_HOW TO COMPLETE THIS TASK:_ Copies of all lines that contain "match" are needed; take them from the data below.

_PROVIDED RECORDS:_
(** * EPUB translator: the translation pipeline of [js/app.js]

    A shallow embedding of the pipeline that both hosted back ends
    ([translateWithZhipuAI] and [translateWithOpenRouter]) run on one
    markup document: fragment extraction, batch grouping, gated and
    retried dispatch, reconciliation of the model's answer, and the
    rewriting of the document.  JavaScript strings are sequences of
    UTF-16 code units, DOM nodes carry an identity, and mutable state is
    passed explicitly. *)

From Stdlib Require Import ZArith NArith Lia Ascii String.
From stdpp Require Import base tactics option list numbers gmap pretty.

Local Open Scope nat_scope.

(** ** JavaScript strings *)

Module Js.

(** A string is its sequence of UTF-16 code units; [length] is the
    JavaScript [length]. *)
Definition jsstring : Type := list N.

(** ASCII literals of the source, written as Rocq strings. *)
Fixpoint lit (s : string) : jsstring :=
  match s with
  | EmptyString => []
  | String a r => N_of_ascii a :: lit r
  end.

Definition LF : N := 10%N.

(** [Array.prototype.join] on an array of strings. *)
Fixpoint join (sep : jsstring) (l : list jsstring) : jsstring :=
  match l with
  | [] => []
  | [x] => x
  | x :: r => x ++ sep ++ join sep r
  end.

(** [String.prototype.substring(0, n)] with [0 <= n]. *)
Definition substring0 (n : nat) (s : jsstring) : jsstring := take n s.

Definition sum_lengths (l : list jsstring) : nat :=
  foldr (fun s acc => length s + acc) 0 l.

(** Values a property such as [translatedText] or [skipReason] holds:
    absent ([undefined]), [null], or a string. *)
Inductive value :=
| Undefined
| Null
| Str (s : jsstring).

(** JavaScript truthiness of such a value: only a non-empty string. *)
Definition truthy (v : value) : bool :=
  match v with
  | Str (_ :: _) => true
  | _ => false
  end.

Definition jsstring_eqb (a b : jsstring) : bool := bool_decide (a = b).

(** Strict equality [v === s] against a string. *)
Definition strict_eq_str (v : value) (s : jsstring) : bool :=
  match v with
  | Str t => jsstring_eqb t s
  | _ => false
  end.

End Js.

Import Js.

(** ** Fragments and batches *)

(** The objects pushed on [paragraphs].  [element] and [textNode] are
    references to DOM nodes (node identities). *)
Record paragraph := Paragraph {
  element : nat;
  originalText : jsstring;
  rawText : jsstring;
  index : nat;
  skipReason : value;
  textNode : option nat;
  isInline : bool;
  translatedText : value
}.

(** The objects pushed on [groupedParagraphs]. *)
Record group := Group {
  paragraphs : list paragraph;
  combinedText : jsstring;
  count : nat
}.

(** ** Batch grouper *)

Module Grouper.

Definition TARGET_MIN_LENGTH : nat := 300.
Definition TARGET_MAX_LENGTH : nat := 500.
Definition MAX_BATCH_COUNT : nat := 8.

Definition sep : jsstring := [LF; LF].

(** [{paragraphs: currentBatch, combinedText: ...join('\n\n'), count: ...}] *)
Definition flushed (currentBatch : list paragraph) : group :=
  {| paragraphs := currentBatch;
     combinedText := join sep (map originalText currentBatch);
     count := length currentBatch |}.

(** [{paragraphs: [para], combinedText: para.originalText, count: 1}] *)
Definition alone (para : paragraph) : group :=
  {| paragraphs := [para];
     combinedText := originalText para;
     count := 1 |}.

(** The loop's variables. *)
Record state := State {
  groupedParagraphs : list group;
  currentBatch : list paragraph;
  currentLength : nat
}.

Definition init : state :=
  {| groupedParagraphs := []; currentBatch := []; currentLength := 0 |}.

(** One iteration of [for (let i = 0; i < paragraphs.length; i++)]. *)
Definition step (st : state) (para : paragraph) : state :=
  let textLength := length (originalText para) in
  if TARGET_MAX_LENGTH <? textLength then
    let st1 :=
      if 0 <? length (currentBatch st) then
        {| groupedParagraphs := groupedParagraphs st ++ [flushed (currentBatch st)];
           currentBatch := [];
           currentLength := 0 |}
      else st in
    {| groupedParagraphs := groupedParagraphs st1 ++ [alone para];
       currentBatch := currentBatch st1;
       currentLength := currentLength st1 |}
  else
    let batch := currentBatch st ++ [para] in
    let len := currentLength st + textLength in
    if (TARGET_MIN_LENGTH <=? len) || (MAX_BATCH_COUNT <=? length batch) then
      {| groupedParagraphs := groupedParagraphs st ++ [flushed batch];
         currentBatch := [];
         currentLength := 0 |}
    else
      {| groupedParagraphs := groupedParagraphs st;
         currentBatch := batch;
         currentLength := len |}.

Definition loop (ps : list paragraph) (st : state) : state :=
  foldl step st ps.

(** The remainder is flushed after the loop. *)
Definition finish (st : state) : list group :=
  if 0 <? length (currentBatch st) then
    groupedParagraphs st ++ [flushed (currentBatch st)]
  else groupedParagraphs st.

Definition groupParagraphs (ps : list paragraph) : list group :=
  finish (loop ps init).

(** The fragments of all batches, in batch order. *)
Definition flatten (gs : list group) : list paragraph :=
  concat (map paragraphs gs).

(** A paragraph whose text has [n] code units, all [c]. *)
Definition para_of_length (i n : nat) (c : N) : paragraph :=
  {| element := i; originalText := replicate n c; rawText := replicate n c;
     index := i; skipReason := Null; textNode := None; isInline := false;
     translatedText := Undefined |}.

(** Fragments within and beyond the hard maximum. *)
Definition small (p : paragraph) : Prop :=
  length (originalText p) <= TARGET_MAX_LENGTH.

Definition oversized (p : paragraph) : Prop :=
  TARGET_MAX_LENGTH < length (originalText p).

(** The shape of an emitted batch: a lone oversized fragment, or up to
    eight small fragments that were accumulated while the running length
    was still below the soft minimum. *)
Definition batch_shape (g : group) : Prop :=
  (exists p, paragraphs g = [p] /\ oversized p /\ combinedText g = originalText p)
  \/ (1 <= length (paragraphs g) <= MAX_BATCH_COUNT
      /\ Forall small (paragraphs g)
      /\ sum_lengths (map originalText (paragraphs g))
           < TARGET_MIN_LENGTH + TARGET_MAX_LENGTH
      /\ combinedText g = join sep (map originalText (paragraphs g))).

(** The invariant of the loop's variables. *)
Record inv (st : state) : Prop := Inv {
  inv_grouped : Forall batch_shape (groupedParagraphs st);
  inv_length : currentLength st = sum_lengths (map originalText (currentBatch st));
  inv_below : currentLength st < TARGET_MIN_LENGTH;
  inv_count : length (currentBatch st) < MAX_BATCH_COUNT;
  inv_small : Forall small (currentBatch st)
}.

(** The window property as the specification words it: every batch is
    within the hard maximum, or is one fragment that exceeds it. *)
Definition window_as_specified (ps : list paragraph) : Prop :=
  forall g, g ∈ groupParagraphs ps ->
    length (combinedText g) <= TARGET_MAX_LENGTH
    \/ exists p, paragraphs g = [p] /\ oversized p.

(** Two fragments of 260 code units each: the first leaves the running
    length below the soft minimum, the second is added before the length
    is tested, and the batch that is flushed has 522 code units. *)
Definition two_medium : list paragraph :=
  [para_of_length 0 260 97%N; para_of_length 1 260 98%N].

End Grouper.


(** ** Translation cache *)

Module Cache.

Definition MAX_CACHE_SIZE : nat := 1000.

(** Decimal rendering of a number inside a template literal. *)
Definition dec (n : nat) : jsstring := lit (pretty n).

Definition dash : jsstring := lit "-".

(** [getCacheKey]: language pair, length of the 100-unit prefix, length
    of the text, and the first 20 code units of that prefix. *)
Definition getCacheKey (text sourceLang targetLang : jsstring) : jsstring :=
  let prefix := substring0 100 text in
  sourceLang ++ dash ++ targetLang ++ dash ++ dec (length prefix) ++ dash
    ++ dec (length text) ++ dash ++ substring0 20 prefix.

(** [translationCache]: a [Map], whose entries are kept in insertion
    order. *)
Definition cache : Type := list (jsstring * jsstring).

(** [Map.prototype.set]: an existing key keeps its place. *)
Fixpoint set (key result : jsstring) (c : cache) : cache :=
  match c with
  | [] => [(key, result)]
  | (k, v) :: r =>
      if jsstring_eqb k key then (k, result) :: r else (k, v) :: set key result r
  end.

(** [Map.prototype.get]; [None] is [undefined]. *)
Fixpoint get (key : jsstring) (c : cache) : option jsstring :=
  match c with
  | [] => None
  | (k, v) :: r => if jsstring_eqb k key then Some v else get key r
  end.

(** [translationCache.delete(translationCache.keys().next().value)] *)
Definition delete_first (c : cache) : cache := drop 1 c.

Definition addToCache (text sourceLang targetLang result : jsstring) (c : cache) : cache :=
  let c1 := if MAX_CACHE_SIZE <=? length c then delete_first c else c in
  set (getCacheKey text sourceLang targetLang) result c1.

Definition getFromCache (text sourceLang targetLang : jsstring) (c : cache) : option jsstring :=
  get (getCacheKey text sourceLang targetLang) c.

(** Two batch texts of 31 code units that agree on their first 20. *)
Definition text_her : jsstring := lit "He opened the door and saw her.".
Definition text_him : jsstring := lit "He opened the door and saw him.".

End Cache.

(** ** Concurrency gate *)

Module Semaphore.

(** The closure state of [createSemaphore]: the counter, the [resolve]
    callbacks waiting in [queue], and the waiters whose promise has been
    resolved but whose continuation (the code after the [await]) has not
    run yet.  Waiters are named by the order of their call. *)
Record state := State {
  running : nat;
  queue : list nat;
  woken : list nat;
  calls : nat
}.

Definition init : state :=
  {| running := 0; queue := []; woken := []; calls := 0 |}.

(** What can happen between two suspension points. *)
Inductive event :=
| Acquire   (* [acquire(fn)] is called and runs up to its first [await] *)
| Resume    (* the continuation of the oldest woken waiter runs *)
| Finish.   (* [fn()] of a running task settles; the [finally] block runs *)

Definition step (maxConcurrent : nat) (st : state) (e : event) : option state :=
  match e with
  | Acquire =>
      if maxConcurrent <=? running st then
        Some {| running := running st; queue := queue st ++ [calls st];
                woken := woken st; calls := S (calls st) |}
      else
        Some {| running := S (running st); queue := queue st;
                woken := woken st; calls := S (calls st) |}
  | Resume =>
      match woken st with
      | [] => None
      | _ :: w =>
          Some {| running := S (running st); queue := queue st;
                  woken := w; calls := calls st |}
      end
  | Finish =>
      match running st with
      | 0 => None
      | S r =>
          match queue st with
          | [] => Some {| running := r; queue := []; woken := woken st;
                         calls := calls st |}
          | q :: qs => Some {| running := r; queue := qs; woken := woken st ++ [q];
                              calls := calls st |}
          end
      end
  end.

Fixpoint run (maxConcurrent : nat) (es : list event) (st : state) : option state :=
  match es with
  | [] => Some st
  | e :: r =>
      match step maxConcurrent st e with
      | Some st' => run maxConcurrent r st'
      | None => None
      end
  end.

_COMPLETED EXERCISE:_
  match s with
  match l with
  match v with
  match v with
  match c with
  match c with
  match e with
      match woken st with
      match running st with
          match queue st with
  match es with
      match step maxConcurrent st e with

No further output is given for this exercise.